Temporal evolution of the basic reproduction number in the SIR model. The initial substrate is an ER network with 200 nodes. The probability of existence of links is 0.1. The initial attractiveness in the growth process is $\theta =10$. The transmission rate is $\eta =0.01$ and the recovery rate is $\mu =0.2$. The solid markers are averaged over 100 Monte Carlo trials. The solid line represents the theoretical prediction (18). The initial network is secure, as ${\mathcal{R}}_0$ is below unity. As the network grows, if $\beta$ is sufficiently large, incoming node can drive ${\mathcal{R}}_0$ above unity, making the system susceptible to endemic disease outbreaks.

Figure 11

Temporal evolution of the basic reproduction number in the SIR model for the social network of dolphins. The initial attractiveness in the growth process is $\theta =5$. The transmission rate is $\eta =0.04$ and the recovery rate is $\mu =0.22$. The solid markers are averaged over 100 Monte Carlo trials. The solid line represents the theoretical prediction (18). It is readily discernible that higher values of $\beta$ result in faster rates of increase in ${\mathcal{R}}_0$. This means that the more gregarious the newcomers are, the more the network will be driven towards a potential endemic.

Figure 12

Temporal evolution of ${\mathcal{R}}_0$ in the SIR model for the social network of dolphins.

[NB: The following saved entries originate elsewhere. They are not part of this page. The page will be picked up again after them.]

(* ===== verification/Prelude.v ===== *)
(** * aiand-router: a verification development

    aiand-router is a Go proxy in front of model providers.  A client (Claude Code, an OpenAI or a
    Gemini SDK) sends it a turn of a conversation; the router decides which model and which provider
    serve the turn, keeps the decision for the session in a table of pins, dispatches the turn with
    retries and failover, and translates wire formats on the way.  This library models the decision:
    what a turn may be served, what the session remembers, what happens when an upstream fails, and how
    an Anthropic request becomes a chat completion and its stream the Anthropic stream of the client.

    ** How the program's parts fit together

    A turn enters [runTurnLoop] (internal/proxy/turnloop.go).  Its type is classified; a model the
    user forced with /force-model is looked up; some types are pinned by the operator.  Otherwise the
    session's pin is loaded, checked by a row of guards, and either reused, or weighed against a fresh
    pick of the request's router by the planner (internal/router/planner) or by the cost gate of the HMM
    strategies.  The decision is written back to the pin store (internal/router/sessionpin, implemented
    over Postgres by internal/postgres and internal/sqlc).  The turn is then dispatched over the
    bindings of its model (internal/proxy/fallback.go), and the outcome feeds the strikes that evict a
    pin or bar a provider (pin_eviction.go, provider_overload.go).  The upstream writes its response to a
    translator (internal/translate/stream.go) that frames events (internal/sse), splits inline reasoning
    (think_tag.go), keeps a lifecycle and a ledger of tool calls (stream_lifecycle.go,
    tool_call_ledger.go) and repairs tool arguments (internal/translate/toolcheck).  Around the turn stand the
    detectors of degenerate sessions: they read the history in the request, and rescue a session that loops,
    move one that struggles, or break a turn that repeats itself with a response the router writes itself.
    The catalog (internal/router/catalog) says which models exist, what they cost and who serves them.

    ** The files

    - [Prelude]: results of fallible calls, Go strings as byte strings, machine integers, time, sets
      that may be nil, the tactic [bool_hyps] and the rewrite database [go_str].
    - [Floats]: binary64 and binary32 on the Standard Library's specification floats.
    - [Types]: pins, usage, decisions, requests, strategies (sessionpin/store.go, router/router.go,
      router/strategy.go).
    - [Catalog]: router/catalog: rows, aliases, indexes, bindings, prices, windows.
    - [Planner]: router/planner/policy.go: [Decide] and its expected-value arithmetic.
    - [PinStore]: the contract of the store as a class [PinStore] with the laws [PinStoreLaws], and the
      Postgres repository as the instance [SessionPinRepo] with its proof of the laws.
    - [ForceNames]: force-model names, effort suffixes and the /force-model command parser.
    - [Reasoning]: model capabilities and the clamping of reasoning intents.
    - [Exclusions]: which models a request may be served: allowlists, exclusions, windows, tiers.
    - [Upstream]: the classes of upstream errors.
    - [Failover]: the prelude buffer, the dispatch loop, the order of bindings, the stand-in model.
    - [PinPolicy]: loading and writing pins, evictions, overload strikes, command continuations, as
      programs over any [PinStore].
    - [ForcePins]: the control row of a forced model and the command handlers.
    - [HmmGate]: the cost gate of the HMM strategies, its shadow, effort hysteresis and the band swap.
    - [TurnTypes]: the classification of turns.
    - [TurnResult]: the result record of a turn.
    - [TurnLoop]: [runTurnLoop], stage by stage, over any [PinStore] and any router.
    - [TurnFacts]: a weakest-precondition calculus for the stages and the theorems about whole turns.
    - [Strings]: searching, prefixes and concatenation of byte strings.
    - [Sse]: framing, parsing, JSON text, the keepalive writer (internal/sse).
    - [Json]: the JSON reader and editor as classes, with a small instance the witnesses evaluate on.
    - [Marshal]: the text encoding/json writes of a value, and a reader of it.
    - [Hash]: SHA-1 and SHA-256.
    - [GlobalExclusions]: the cached list of models withdrawn from automatic routing.
    - [HmmRoster]: roster names, effort arms, and the ladder of clusters a struggling session climbs.
    - [Resolver]: the candidates a policy is offered, the identity of an arm, and what a selection means
      (internal/router/policy).
    - [Sidecar]: routing through a policy sidecar: cluster lists, the arm selector, previews
      (internal/router/policyclient, sidecar_router.go and its neighbours).
    - [Features], [History]: what is read of a request body, of its last messages and of the assistant's calls.
    - [Synthetic]: the responses the router writes itself.
    - [Detectors], [Lru], [Trackers]: the detectors as functions of the request, the contract of the expiring
      cache, and the trackers that keep recent dispatches in one.
    - [Escalation]: what the detectors' findings do to the pins and to the stores of events.
    - [ThinkTag], [Lifecycle], [ToolIds], [Toolcheck]: the splitter of inline reasoning; the lifecycle of a
      stream and the ledger of its calls; identifiers of calls; validation and repair of arguments.
    - [StreamState], [AnthropicStream]: the events of an Anthropic stream and their bytes, the state of
      AnthropicSSETranslator, its methods as actions that may fail on a write, and its writer.
    - [StreamProto], [StreamFacts], [StreamText]: the protocol as an automaton with a Hoare logic for the
      actions, and the theorems about whole responses.

    - [Bits], [Bundle], [Scorer]: the bits of integers and floats; the artifacts of the cluster router and their
      loading; its construction, routing, knobs, dial, preview and versions (internal/router/cluster).
    - [ScorerFacts], [ClusterRouting]: the facts about the scorer, and the theorems about whole routes.
    - [Exploration]: the routers around it that randomise its choice, [Explore] (internal/router/banditexplore)
      and [Bandit] (internal/router/bandit).
    - [SemCache], [CacheTurn]: the semantic cache (internal/router/cache) as programs of atomic actions on a shared
      state, and the turns that read and fill it.
    - [KeyCache]: the caches of keys and of cluster lists of the authentication service (internal/auth).
    - [Auth], [AuthFacts]: that service over the rows of its database: keys issued, rotated, deleted and verified,
      the settings of an installation; and what holds after any history of calls.
    - [Account], [AccountFacts]: self-service login with an aiand key, statement by statement (internal/auth/account_login.go).
    - [Flags], [FlagFacts]: the behavioral flags (internal/flags): registry, overrides and their text, what a request reads.
    - [Any], [CachePolicy], [Strict]: decoded JSON; the prompt-cache breakpoints of an Anthropic request, and tool schemas
      in OpenAI's strict mode (internal/translate).
    - [Schema], [JsonWriter], [EmitOpenAI], [EmitFacts]: the request sent to an OpenAI-compatible upstream
      (internal/translate/emit_openai.go): tool schemas with their definitions inlined, the writer of its JSON (jsonw.go),
      messages, tools and parameters built from an Anthropic body or passed on from an OpenAI one; and what the
      conversation it carries keeps.

    A definition has the name of the Go function, method or type it models.  Where the source inlines a
    step the definition is named after it (the stages of [TurnLoop], [conflict_row] for the ON CONFLICT
    clause of an upsert).  State is passed explicitly: a program over a store is a function of the clock
    and of the store.  Handlers read the clock once; a session's rows are changed by one SQL statement
    at a time, so concurrent requests are interleavings of the operations of [PinStore].

    ** What the theorems show

    - Turns ([TurnFacts], [HmmGate], [TurnTypes]): whatever the router answers and the rows hold, a turn
      is served a hard pin, a forced model, the router's pick, a declared fallback or a model that may be
      kept on; a force outranks everything else; hard-pinned turns write nothing; the gate's exact rule.
    - The store ([PinStore]): the instance keeps the contract; evidence survives concurrent writes of the
      same strategy; a continuation is consumed once; the switch mark is latched; rows stay well-formed.
    - Pin policy and forced models ([PinPolicy], [ForcePins]): two strikes evict a pin, repeated overload
      bars a provider and is honoured by the next turn, a command takes effect and keeps its history.
    - Dispatch ([Failover], [Upstream]): the loop ends, retries only while nothing has reached the client,
      and leaves the client untouched when it defers the error; the buffer refines a direct writer.
    - Streams ([StreamFacts], [StreamText]): whatever events the upstream sends and whichever write fails,
      as long as the end marker comes at most once and is followed by its blank line, the client reads a
      prefix of a well-formed message stream, complete when the response ends well; its text and reasoning
      are the upstream's, nothing but blanks being held back, and those until the stream ends; the result does not depend on how the bytes were cut.
    - Parts of a stream ([Sse], [ThinkTag], [Lifecycle], [ToolIds], [Toolcheck]): framing and splitting
      delta by delta equal doing it on the whole text, and for texts that open with the tag or hold no leading blank are
      what the source's comment says; JSON strings and identifiers round-trip; keepalives
      fall between events; the arguments a checked call is served conform to its tool's schema as far as
      the validator can decode them, unless the verdict reports an issue it could not repair or a number the editor
      cannot write was forwarded ([nan_forwarded]).
    - Degenerate sessions ([Detectors], [Trackers], [Escalation], [HmmRoster]): exactly when a session counts as
      looping or repeating since the user's last prompt, and that a stuck one is stopped while its recent dispatches are cached; a rescue happens exactly when it is due and its pin
      is loaded by every later turn until it ends; a lookup of past events that fails, or two turns at once, may add an
      event, and nothing else does; a move stays within its bounds and goes to the ladder's first usable arm, never down;
      breaking a turn ends the pin.  Responses the router writes are read back as written ([Synthetic]).
    - Policies ([Resolver], [Sidecar]): whatever a sidecar answers, a turn is served one of the candidates it was
      offered, inside the operator's cluster lists; while roster names tell the
      candidates apart a preference never makes a request fail; a preview says what its route would be.
    - The cluster router ([ClusterRouting]): what a scorer that is built guarantees; the model served is eligible, and
      none eligible scores above it; when a request is refused; the dial respects the floors, its preview is what
      live traffic does where the knobs it sets validate, and the hash of the knobs keeps different knobs apart.  Around it ([Exploration]): exploration
      and sampling serve only what the scorer could have served, and record the propensity they had.
    - Caches ([SemCache], [CacheTurn], [KeyCache]): however calls interleave, a lookup answers only with what was stored under
      its own key, recently and for a near prompt; a store is found again and leaves other installations alone; a
      change of settings reaches every cached key as long as calls on one key do not overlap.
    - Keys ([AuthFacts]): after any calls, a token is accepted exactly when the database holds an active key of its
      scope under its hash, with the row and the installation as they stand now; the flag overrides of an organization are
      in force at its next request ([FlagFacts]).  However logins interleave and fail, a user has one account, one installation
      and at most one key for aiand, and a session opens them until it expires or is revoked ([AccountFacts]).
    - Rewrites of requests ([CachePolicy], [Strict]): the breakpoints sent are the client's and at most two more, never over the
      provider's capacity; a strict schema is strict at every node that has properties or an object type of its own.  What an
      OpenAI-compatible upstream is sent of an Anthropic conversation keeps every call, in order, and pairs it with its
      answer where the request did ([EmitFacts]); the parameters of its tools hold no pattern and, unless definitions are
      cyclic, no reference ([Schema]).
    - Withdrawn models ([GlobalExclusions]): however requests interleave, the list served is the last answer.
    - Choice ([Planner], [Catalog], [Exclusions], [Reasoning], [ForceNames]): when the planner switches,
      what each exclusion removes, the optimal level, the command parser's shape and round trip.

    ** Bounds and fuel

    The recursions with fuel scan strings; the fuel is the length of the string, which every step
    shortens ([trim_left_fuel], [fields_fuel], [parse_fuel], [after_prefix_fuel], [process_buffer], [signature_bytes],
    [canonicalizeInto], the reader of [Marshal]).  The dispatch loop recurs
    on the list of bindings and on the attempts left; [resolveSchemaRefs] follows at most one reference more than there
    are definitions, since it visits none twice.  Integers that are columns of the database are
    bounded to their width by the statements' casts; Go's [int] counters wrap at 64 bits where the code
    adds to them.  Floats are exact, so no theorem about prices is up to rounding.

    ** What is not modelled

    Third-party code is a parameter: the JSON reader (class [Gjson]), the Unicode tables of ToLower for
    text beyond ASCII (class [GoUnicode]), the JSON editor (class [Sjson]), the schema validator (class
    [JsonSchema]), the expiring cache (class [LRU], and [KeyCache], where it may drop any entry at any time),
    the plain LRU (class [Lru] of [SemCache]), the text of a UUID (class [Uuid] of [Auth]), the database's order of
    strings (class [Collation]), its jsonb column (class [FlagColumn]), decoding and encoding of whole bodies
    (class [JsonCodec]), the text of a float (class [GoFmt]), the encryption of provider keys, the stores of events (class [EventStore]),
    the sidecar's roster, the booster of the band classifier, the order in which Go ranges over a map, the bytes
    drawn at random, the random numbers of exploration, the policy sidecar and the selector of arms.  Routers are a parameter of
    the turn loop: they answer with a decision or an error.  An upstream attempt is a script of the writes
    it makes.  A write to the client either delivers its bytes or delivers none: an event that a failing
    connection cuts short is not modelled.  [VerifyAPIKey] is one step, so a key deleted between its read of the row and its
    write of the cache is outside the model.  Which calls revoke a session is not modelled: revocations are events that
    may come at any time.  Left out: the bodies sent to Anthropic and Gemini upstreams and the streams of
    the other directions, the HTTP server and admin API,
    generated code, logs and metrics, the ONNX embedder (a parameter of the scorer), the decoding of the JSON and YAML files
    of a bundle and of the bandit's posterior, the HTTP client of the sidecar and what it is told of outcomes, and, of
    the authentication service, users and the provider keys an administrator sets. *)

From stdpp Require Import base gmap sets list strings fin_maps.
From Stdlib Require Import ZArith Lia Ascii String.
Open Scope Z_scope.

The initial connectivity of incoming nodes is $\beta =2$. The transmission rate is $\eta =0.04$ and the recovery rate is $\mu =0.22$. The solid markers are averaged over 100 Monte Carlo trials. The solid line represents the theoretical prediction (18). The figure indicates that the higher the value of $\theta$ (initial attractiveness), the greater will be the future resilience of the network against endemic outbreaks. This means that less values of $\theta$, which is tantamount with more weight to be given by incoming nodes to the degrees of existing nodes, the more susceptible the network will be against endemic outbreaks.

Figure 13

Theoretical prediction and the simulation results for the growth process, using the social network of dolphins as the substrate. The growth parameters are $\beta =2$ and $\theta =10$.

Figure 14

Theoretical prediction and the simulation results for the growth process, using the network of collaborations between scholars of network science as the substrate for the growth process. The growth parameters are $\beta =8$ and $\theta =9.5$.

Figure 15

Theoretical prediction and the simulation results for the growth process, using the network of collaborations between condensed matter physicists as the substrate for the growth process. The growth parameters are $\beta =8$ and $\theta =9.5$.

Figure 16

Temporal evolution of the epidemic threshold for the SIS model. The initial substrate is a ring with 1000 nodes. The growth parameters are $\beta =1$ and $\theta =1.1$. The error bars pertain to 1000 Monte Carlo simulations. The solid line represents the theoretical prediction (14). The inset shows the theoretical prediction for the second moment of the degree distribution. As a result of the addition of new incoming nodes to the network, the epidemic threshold diminishes, making the network more susceptible to endemic outbreaks.

Figure 17

Temporal evolution of the epidemic threshold for the SIS model. The initial substrate is a complete graph with 200 nodes. The growth parameters are $\beta =1$ and $\theta =1.1$. The error bars pertain to 1000 Monte Carlo simulations. The solid line represents the theoretical prediction (14). The inset shows the theoretical prediction for the second moment of the degree distribution. As a result of the addition of new incoming nodes to the network, the epidemic threshold diminishes, making the network more susceptible to endemic outbreaks.

Figure 18

Temporal evolution of the epidemic threshold for the SIS model. The initial substrate is a random recursive tree with 1000 nodes. The growth parameters are $\beta =4$ and $\theta =0$. The error bars pertain to 1000 Monte Carlo simulations. The solid line represents the theoretical prediction (14). The inset shows the theoretical prediction for the second moment of the degree distribution.